• [Work to complete]: Somewhere below are a line with "Section RealCycle." and a later line with "Context (resolve_passes_for_scope : LoopLibrary". Output exactly those lines and all lines between them.

*** Begin section ***

Lemma loop_sound n l s s' r :
  zones ≠ [] → of_libs (lp_libraries l) → live_sound s → sync_loop n l s = Some (s', r) → live_sound s'.
Proof.
  intros Hne. revert l s. induction n as [|n IH]; intros l s Hz Hs; cbn [SyncLoop.sync_loop]; [done|].
  intros [(e & He & ->)|(s1 & [l1 flow] & E1 & Hr)]%bind_inv; [by eapply iterate_ok in He as [He _]|].
  eapply iterate_ok in E1 as [Hs1 Hl1]; [|done..]. specialize (Hl1 _ eq_refl). cbn in Hl1, Hr. destruct flow; [by eapply IH|].
  case_match; injection Hr as <- _; done.
Qed.

(** C9: A watch cycle is skipped only on this evidence.  The process is in
    watch mode; the row stored for this very scope - the same account, libraries
    and configuration, recorded in the same words - has a token; the provider,
    asked with that token, gave a complete answer that lists no selected zone;
    and, unless the run writes nothing, the probe of the recorded files then
    marked none of them to be fetched again and the store, asked about each
    library, knew of no capture work and, where writers are enabled, of no
    rewrite.  Nothing was missed: if the token stood for changes that are
    covered, then every change before the position of the new answer is covered
    for the libraries that have passes. *)
Theorem skipped_cycle_missed_nothing libs k s s' :
  of_libs libs → libs ≠ [] → sound s → watch_precheck c changes_database libs k s = (s', SkipAll) →
  sound s' ∧ skip_evidence libs s s'.
Proof.
  intros Hz Hne Hs Hp. eapply watch_precheck_ok in Hp as (_ & Hs' & _ & Hev); [|done..]. by split; [|apply Hev].
Qed.
End Laws.

(** ** The loop around the sync cycle *)

Section RealCycle.
Context {St E : Type} `{TokenLaws St, AnchorJson, PrecheckStore St, ScopeJson, FileHashes St, FileSizes St, RunLedger St, AuthDowncast E}.
Context (fuel : nat) (c : LoopConfig) (is_cancelled : St → bool) (utc_now : St → Z) (state_error : StateError → E).
Context (changes_database : option str → St → St * result E ChangesDatabaseResponse).
Context (resolve_passes_for_scope : LoopLibrary → St → St * result E bool).
Context (download_photos_with_sync : SyncMode → LibraryState → St → St * result E SyncResult).
Context (reconcile_catalog_paths : LibraryState → St → St * result E (bool * SyncStats)).
Context (drain_pending_metadata_rewrites : St → St * Z).
Context (attempt_reauth wait_for_2fa reacquire_session : Call St E unit) (release_lock : St → St).
Context (idle : Z → St → St * bool) (session_lost : E) (partial_sync : Z → E).
Context (config : CycleConfig).

Context (row : St → option ScopedDbSyncToken) (change_at : nat → str) (head : St → nat) (pos : str → nat) (zpos : str → str → nat).
Context (covered : St → str → nat → Prop) (zones served : list str).

Abbreviation cycle := (Cycle.run_cycle state_error (lc_has_db c) is_cancelled utc_now download_photos_with_sync reconcile_catalog_paths config).
Abbreviation calm := (calm row head is_cancelled covered).
Abbreviation quiet := (quiet row head is_cancelled covered).

(** What the cycle rests on: the engine and the catalog reconciliation leave
    the database token and the zone tokens alone; a token a run proves is past
    what was in its zone when the run began; and [covered] is a record of the
    zone tokens: it holds what a stored zone token is past. *)
Record cycle_world : Prop := {
  cw_download m lib : quiet (download_photos_with_sync m lib);
  cw_reconcile lib : quiet (reconcile_catalog_paths lib);
  cw_engine : engine_ok download_photos_with_sync reconcile_catalog_paths;
  cw_reaches m lib s s' r t : download_photos_with_sync m lib s = (s', Ok r) → proves config lib r t →
    ∀ i, (i < head s)%nat → change_at i = zone_name lib → (i < zpos (zone_name lib) t)%nat;
  cw_covered s z t i : table s !! sync_token_key z = Some t → (i < zpos z t)%nat → covered s z i;
}.

Abbreviation world_ok := (world_ok c is_cancelled changes_database resolve_passes_for_scope drain_pending_metadata_rewrites
  attempt_reauth wait_for_2fa reacquire_session release_lock idle row change_at head pos covered served).
Hypothesis Hw : world_ok.
Hypothesis Hcw : cycle_world.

*** End section ***

• [Result of this exercise]:
Section RealCycle.
Context {St E : Type} `{TokenLaws St, AnchorJson, PrecheckStore St, ScopeJson, FileHashes St, FileSizes St, RunLedger St, AuthDowncast E}.
Context (fuel : nat) (c : LoopConfig) (is_cancelled : St → bool) (utc_now : St → Z) (state_error : StateError → E).
Context (changes_database : option str → St → St * result E ChangesDatabaseResponse).
Context (resolve_passes_for_scope : LoopLibrary → St → St * result E bool).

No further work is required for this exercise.